Ayreonia wrote:(note: this isn't directed at you, Soldati, you've just brought up points I want to rant on)

Soldati senza confini wrote:1 - The "self control" argument has some validity though.
If a person wants to exercise self-control over his or her desires there is nothing wrong with that. You must learn how to make a better argument other than tearing down people for what they believe, just saying.

Correction: it would have validity if sex were a negative thing, or at least had tangible negative consequences. Exercising self-control is good and even admirable (at least I think it is) when it comes to actually unhealthy habits like eating wrong, smoking or drinking. I just can't see the value of not having sex, since it's universally agreed that sex is good for you.
2 - Your view is not a universal view, as seen by the fact that many people see sex outside of a relationship as a bad thing (I myself see it as a personal detriment), and what you are describing would be an ideal situation, sadly this isn't the case many times, and other people attach an emotional value to sex, not just a self-gratifying one. You may view sex as a self-gratifying activity, and it is, but value standards are different for different people.


Ah, but if sex outside of a relationship actually were a bad thing, it'd mean that sex itself is inherently bad. Which it isn't. Is eating tacos outside of a relationship bad? It's the same difference.

And who's saying that self-gratifying sex and emotional sex cannot coexist outside of a marriage? Having sex with someone means attraction and acceptance. How is that not emotionally gratifying? It doesn't have to be "OMG we're so in love" sex. Being too cutesy kills desire, at least for me.

3 - Sex as a chore or as a bargaining chip are not "chaste ideas", they are manipulative ideas, but not chaste. Although total abstinence, antisexualism, and other forms of prudishness are quite not your cup of tea, it doesn't mean they are necessarily wrong either, as attested by the fact that many people also find value in it, and are more content they followed their own personal value than letting it go because of someone else.

Also, as a side note, it is quite funny how the same people who say "live and let live" also come criticizing others about their own views. In a way, I am guilty of this, but at least I am not denying it. Others, on the other hand, pretend to be quite the heroes of equality and freedom of choice but instead come across as quite absolutist about what is right and what is wrong.


For me, it's just because I'm fed the fuck up with virgins who think virginity is an ideal state of being and that it should be protected at all cost, because having sex means caving in to base instincts and moral degradation. Fuck no. That's just a story virgins tell themselves because they feel bad since they aren't getting any. And any person who tries to elevate themself above others is a terrible human being and should be ashamed of themself. Ay emm aitch oh.

I'll have nobody judging me for having sex. Nobody.


Just some points you have brought on to light, and I would like to refine on some given your rant. Don't take it personal, as it is not meant to be.

1 - Which is why it is a personal thing. It isn't an absolute. When I started the discussion, I would have preferred to be understood as "personally, I value my virginity" because that is all I, or anyone else, can talk about, their own limited value towards their own virginity or lack thereof. It doesn't have to be an absolutist argument.

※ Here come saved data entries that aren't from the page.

(** Every use of an engine by the rules succeeds, and leaves the descriptors of the
    table; when the call was made, the mask of a registered descriptor with
    pending events is that of the table. *)
Lemma engine_refines e l A :
  engine_initial e -> spec_run ∅ l = Some A ->
  exists e' m, do_calls e ∅ l = Res.Ok (e', m) /\
    forall i a, A !! i = Some a ->
      exists x, m !! i = Some x /\ ei_iod x = a_iod a /\
        (existsb is_wait l = true -> registered (a_iod a) = true -> state (a_iod a) <> NSIOD_STATE_DELETED ->
         iod_events_pending (a_iod a) <> 0 ->
         exists ev, engine_get_evmask e' x = Res.Ok ev /\ Z.land ev 3 = a_rep a /\ (has ev EV_EXCEPT = true -> a_exc a = true)).
Proof.
  intros He Hr. destruct (calls_sim l false e ∅ ∅ ∅ A) as (e' & m & S & E1 & Hs); [|done|].
  { split; [by apply initial_holds| | |]; intros *; rewrite lookup_empty; done. }
  exists e', m. split; [done|]. intros i a Ha. destruct (sim_get _ _ _ _ _ _ _ Hs Ha) as (x & Hm & Hx & Hsd & Hen).
  exists x. split_and!; [done|done|]. intros Hw Hreg Hst Hp. rewrite Hw in Hs. cbn in Hs. destruct Hs as [Hh _ _ _].
  eapply evmask_reports; [exact Hh|by apply Hen| | |]; by rewrite Hx.
Qed.

End refine.
(** ** Masks *)

Lemma mask_bits r w x :
  let m := Z.lor (mask r w) (if (x : bool) then EV_EXCEPT else EV_NONE) in
  Z.land m 3 = mask r w /\ has m EV_EXCEPT = x.
Proof. by destruct r, w, x. Qed.

Lemma ev_mask_cases ev : ev_mask ev -> ev = 0 \/ ev = 1 \/ ev = 2 \/ ev = 3.
Proof. unfold ev_mask. lia. Qed.

Ltac ev_cases := repeat match goal with Hev : ev_mask ?ev |- _ => destruct (ev_mask_cases ev Hev) as [->|[->|[->| ->]]]; clear Hev end.

Lemma mask_has ev : ev_mask ev -> mask (has ev EV_READ) (has ev EV_WRITE) = ev.
Proof. intros. by ev_cases. Qed.

Lemma mask_land ev r w : ev_mask ev -> Z.land ev (mask r w) = mask (has ev EV_READ && r) (has ev EV_WRITE && w).
Proof. intros. ev_cases; by destruct r, w. Qed.

Lemma mask_ev r w : ev_mask (mask r w).
Proof. destruct r, w; split; by vm_compute. Qed.

Lemma modified_ev w s c : ev_mask w -> ev_mask s -> ev_mask c -> ev_mask (Z.land (Z.lor w s) (Z.lnot c)).
Proof. intros. ev_cases; by split; vm_compute. Qed.
(** * pys5p: a shallow embedding of the accessor and plotting code

    Numbers of the Python/numpy code are modelled by [flt]: a finite
    value (an exact rational), the two infinities, or NaN.  Python
    exceptions are modelled by the [except] monad below. *)

From Stdlib Require Import QArith Qabs Qround ZArith String Ascii List Bool Lia Lqa Sorted Permutation.
Import ListNotations.
Open Scope Q_scope.

(** ** Numbers *)

Inductive flt : Type :=
| Fin (q : Q)
| PInf
| NInf
| NaN.

Definition isfinite (x : flt) : bool :=
  match x with Fin _ => true | _ => false end.

(** IEEE comparison [x == y]: NaN is equal to nothing. *)
Definition feq (x y : flt) : bool :=
  match x, y with
  | Fin a, Fin b => Qeq_bool a b
  | PInf, PInf | NInf, NInf => true
  | _, _ => false
  end.

Definition fneg (x : flt) : flt :=
  match x with
  | Fin a => Fin (- a) | PInf => NInf | NInf => PInf | NaN => NaN
  end.

Definition fadd (x y : flt) : flt :=
  match x, y with
  | Fin a, Fin b => Fin (a + b)
  | NaN, _ | _, NaN => NaN
  | PInf, NInf | NInf, PInf => NaN
  | PInf, _ | _, PInf => PInf
  | NInf, _ | _, NInf => NInf
  end.

Definition fsub (x y : flt) : flt := fadd x (fneg y).

Definition qsign (a : Q) : comparison := Qcompare a 0.
(** The order in which the yellow and the gray constraints are listed
    does not matter. *)
Theorem filter_core_constraint_order words kp ys ys' gs gs' :
  ys ≡ₚ ys' → gs ≡ₚ gs' →
  filter_core words kp ys gs = filter_core words kp ys' gs'.
Proof.
  intros Hys Hgs. rewrite !filter_core_spec. f_equal. apply filter_ext_in.
  intros w _. rewrite !word_valid_true. unfold yellow_check, gray_check.
  rewrite !all_ok_true. setoid_rewrite Hys. setoid_rewrite Hgs. done.
Qed.

Lemma filter_core_constraint_order_witness :
  filter_core [str "CRANE"; str "TRACE"] [] [("C"%char, [0]); ("E"%char, [1])]
              [str "S"; str "L"]
  = filter_core [str "CRANE"; str "TRACE"] [] [("E"%char, [1]); ("C"%char, [0])]
                [str "L"; str "S"].
Proof.
  apply (filter_core_constraint_order [str "CRANE"; str "TRACE"] []
           [("C"%char, [0]); ("E"%char, [1])] [("E"%char, [1]); ("C"%char, [0])]
           [str "S"; str "L"] [str "L"; str "S"]); apply Permutation_swap.
Defined.
Lemma now_playing_is_listed_witness :
  exists item,
    item ∈ Studio.history
             (Studio.run (decode_to (mono 24000 []))
                [Studio.TypeText "hi"; Studio.ClickGenerate;
                 Studio.Settle (ApiData (Some "AAAA")) "x1" 0]
                Studio.initial)
    /\ id item = "x1".
Proof.
  apply (now_playing_is_listed (decode_to (mono 24000 []))
           [Studio.TypeText "hi"; Studio.ClickGenerate;
            Studio.Settle (ApiData (Some "AAAA")) "x1" 0] "x1").
  vm_compute. reflexivity.
Defined.

(** ** More on the exported file *)

(** X28.  For every buffer, also one too large for the header, each header
    field holds its value modulo the width of the field: the RIFF length
    and the data length modulo [2 ^ 32], the channel count and the block
    align modulo [2 ^ 16], the sample rate and the byte rate modulo
    [2 ^ 32]. *)
Theorem header_fields_wrap (b : AudioBuffer.t) :
  exists bytes,
    Wav.encode b = Return bytes
    /\ field bytes 4 4
       = (Z.of_nat (AudioBuffer.length b * AudioBuffer.numberOfChannels b * 2 + 44) - 8)
         mod 2 ^ 32
    /\ field bytes 22 2 = Z.of_nat (AudioBuffer.numberOfChannels b) mod 2 ^ 16
    /\ field bytes 24 4 = AudioBuffer.sampleRate b mod 2 ^ 32
    /\ field bytes 28 4
       = (AudioBuffer.sampleRate b * 2 * Z.of_nat (AudioBuffer.numberOfChannels b))
         mod 2 ^ 32
    /\ field bytes 32 2 = (Z.of_nat (AudioBuffer.numberOfChannels b) * 2) mod 2 ^ 16
    /\ field bytes 40 4
       = (Z.of_nat (AudioBuffer.length b * AudioBuffer.numberOfChannels b * 2 + 44) - 44)
         mod 2 ^ 32.
Proof.
  exists (WavLayout.file b). split; [apply encode_spec|].
  destruct (file_fields b) as (F4 & F22 & F24 & F28 & F32 & _ & F40).
  split; [exact F4|]. split; [exact F22|]. split; [exact F24|].
  split; [exact F28|]. split; [exact F32|].
  rewrite F40. f_equal. lia.
Qed.
(** * Windowed SLO publisher: a shallow embedding of [windowed_slo.py]

    The module reads SLI definitions (ratios of CloudWatch metrics) from
    the process environment, evaluates every ratio over a trailing window
    and writes it back as a derived metric.

    Python values are embedded as the inductive type [value]; exceptions
    are explicit ([outcome]); the clock, CloudWatch and standard output are
    threaded through a state-and-exception monad [M] whose state survives
    a raised exception, as it does in Python.  Floats are IEEE binary64
    numbers ([PrimFloat]).  The standard library and boto3 are parameters
    ([Builtins], [Services]); everything the module itself defines is
    translated statement by statement. *)

From Stdlib Require Import ZArith List String Ascii Bool Lia DecimalString.
From Stdlib Require Import PrimFloat FloatOps SpecFloat.
Import ListNotations.

Local Open Scope Z_scope.
#[local] Set Warnings "-register-all".

(** ** Python values *)

(** The values that flow through the module: what [json.loads] produces,
    plus [datetime] objects (microseconds since 0001-01-01T00:00:00).
    A [VDict] keeps its items in insertion order; its keys are strings, as
    the keys of every JSON object and of every boto3 response are. *)
Inductive value : Type :=
| VNone
| VBool (b : bool)
| VInt (z : Z)
| VFloat (f : float)
| VStr (s : string)
| VDatetime (us : Z)
| VList (l : list value)
| VDict (d : list (string * value)).

(** The exception classes the module can meet.  A subclass is identified
    with the base class the module's [except] clauses name
    ([json.JSONDecodeError] is a [ValueError], botocore's
    [ParamValidationError] a [BotoCoreError]). *)
Inductive exn : Type :=
| ZeroDivisionError
| OverflowError
| KeyError (key : value)
| IndexError
| TypeError
| ValueError
| AttributeError
| RuntimeError (msg : string)
| ClientError (msg : string)
| BotoCoreError (msg : string).

Inductive outcome (A : Type) : Type :=
| Ok (a : A)
| Raise (e : exn).
Arguments Ok {A} a.
Arguments Raise {A} e.

Definition is_ok {A} (o : outcome A) : bool :=
  match o with Ok _ => true | Raise _ => false end.

(** ** Dictionaries in insertion order *)

Section Dict.
Context {V : Type}.

Fixpoint lookup (k : string) (d : list (string * V)) : option V :=
  match d with
  | [] => None
  | (k', v) :: d' => if String.eqb k k' then Some v else lookup k d'
  end.

(** [d[k] = v]: an existing key keeps its position, a new one goes last. *)
Fixpoint dict_set (k : string) (v : V) (d : list (string * V)) : list (string * V) :=
  match d with
  | [] => [(k, v)]
  | (k', v') :: d' =>
      if String.eqb k k' then (k, v) :: d' else (k', v') :: dict_set k v d'
  end.

Definition has_key (k : string) (d : list (string * V)) : bool :=
  match lookup k d with Some _ => true | None => false end.
End Dict.

Definition mem_string (k : string) (l : list string) : bool :=
  existsb (String.eqb k) l.

(** ** Built-in operations on values *)

(** [bool(v)], as the [if] statements of [SingleMetric] use it. *)
Definition truthy (v : value) : bool :=
  match v with
  | VNone => false
  | VBool b => b
  | VInt z => negb (z =? 0)
  | VFloat f => negb (PrimFloat.eqb f 0%float)
  | VStr s => negb (String.eqb s EmptyString)
  | VDatetime _ => true
  | VList l => match l with [] => false | _ => true end
  | VDict d => match d with [] => false | _ => true end
  end.

(** Conversion of a Python [int] to [float]: correctly rounded, and an
    [OverflowError] when the integer is beyond the range of a double. *)
Definition float_of_int (z : Z) : outcome float :=
  let f := SF2Prim (binary_normalize prec emax z 0 false) in
  if PrimFloat.is_infinity f then Raise OverflowError else Ok f.

Definition float_of_bool (b : bool) : float :=
  if b then 1%float else 0%float.

(** The float a [float] operation takes for its other operand: a float, or
    an [int] (a [bool] is one) converted to float; anything else is a
    [TypeError]. *)
Definition float_operand (x : value) : outcome float :=
  match x with
  | VFloat f => Ok f
  | VInt z => float_of_int z
  | VBool b => Ok (float_of_bool b)
  | _ => Raise TypeError
  end.

(** [a + x] for a float [a], as [total += x] computes it. *)
Definition float_add (a : float) (x : value) : outcome float :=
  match float_operand x with
  | Ok f => Ok (PrimFloat.add a f)
  | Raise e => Raise e
  end.

(** [a / b] on floats: Python raises when the divisor compares equal to
    zero (either sign); nothing is rounded beyond IEEE division and nothing
    is clamped. *)
Definition float_div (a b : float) : outcome float :=
  if PrimFloat.eqb b 0%float then Raise ZeroDivisionError
  else Ok (PrimFloat.div a b).

(** Index normalisation of [seq[i]]. *)
Definition seq_index {A} (l : list A) (i : Z) : option A :=
  let n := Z.of_nat (List.length l) in
  let j := if i <? 0 then i + n else i in
  if (0 <=? j) && (j <? n) then nth_error l (Z.to_nat j) else None.

Definition hashable (v : value) : bool :=
  match v with VList _ | VDict _ => false | _ => true end.

(** [obj[key]].  A string is indexed by character, one character per
    element of the Rocq string. *)
Definition subscript (obj key : value) : outcome value :=
  match obj with
  | VDict d =>
      match key with
      | VStr k =>
          match lookup k d with
          | Some v => Ok v
          | None => Raise (KeyError key)
          end
      | _ => if hashable key then Raise (KeyError key) else Raise TypeError
      end
  | VList l =>
      match key with
      | VInt i =>
          match seq_index l i with Some v => Ok v | None => Raise IndexError end
      | VBool b =>
          match seq_index l (Z.b2z b) with Some v => Ok v | None => Raise IndexError end
      | _ => Raise TypeError
      end
  | VStr s =>
      match key with
      | VInt i =>
          match seq_index (list_ascii_of_string s) i with
          | Some c => Ok (VStr (String c EmptyString))
          | None => Raise IndexError
          end
      | VBool b =>
          match seq_index (list_ascii_of_string s) (Z.b2z b) with
          | Some c => Ok (VStr (String c EmptyString))
          | None => Raise IndexError
          end
      | _ => Raise TypeError
      end
  | _ => Raise TypeError
  end.

(** The items a [for] loop (or a comprehension) draws from a value. *)
Definition iterate (v : value) : outcome (list value) :=
  match v with
  | VList l => Ok l
  | VDict d => Ok (map (fun kv => VStr (fst kv)) d)
  | VStr s => Ok (map (fun c => VStr (String c EmptyString)) (list_ascii_of_string s))
  | _ => Raise TypeError
  end.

2 - I did not mean to say that it has to be "outside of marriage" as I even think that is a stupid concept (I was born OUTSIDE of marriage, so I can't really speak about that). Sex in itself isn't bad, however, having sex and then having regrets means you were not ready, which means it was bad, at least in your own personal view of it.

I am also not saying sex outside of marriage is inherently bad, but that many people view sex in different ways, and the best way to deal with it is to respect other perspectives. Which means, as much as others have a right to have sex, other people have as much right to abstain from it for purely personal reasons such as self-control or other reasons that may or may not be agreeable to you but which are still valid within the moral values of said people, even if these values are not shared by you.

3 - As for this one specific point, I am also fed up with the people who bash on me for actually being a virgin out of choice. Trust me I could have had sex LONG ago (I have the looks, the (now) personality, and if both of those don't work I have money to go hire a sex servant, I don't have to be with someone either for sex as I can afford it if I so wanted to), the problem is that I find it within my own personal values to remain as such until I find someone I am comfortable with and I want to take the relationship to another level. That's a personal value I place on sex and virginity and it is not inherently bad, as I would also not mind if my girlfriend is not a virgin (as in fact I am pursuing someone who is a single mother actually), but it is a personal choice I chose to make.

I chose to live with the criticism :p I mean, I got irate when people asked "are you a virgin?" and when I said yes the very next questions out of their mouths were:

Are you gay?
Are you asexual?
Don't you like women?
Why are you still a virgin? That's weird

Also exclamations such as:

Just get over it, sex is great.

Or, the typical one: pushing for me to go sleep with someone, even a prostitute. All of this from whom? From the same people who enjoy sex and don't want to be criticized about it. Then again, I come from Latin American culture, so for people in my culture, it is normal for boys and girls to lose their virginity when they are teens, so in a way I was seen as the weird one or somehow the one who has to be gotten to get laid somehow.
Last edited by Soldati Senza Confini on Mon Jun 24, 2013 8:46 pm, edited 3 times in total.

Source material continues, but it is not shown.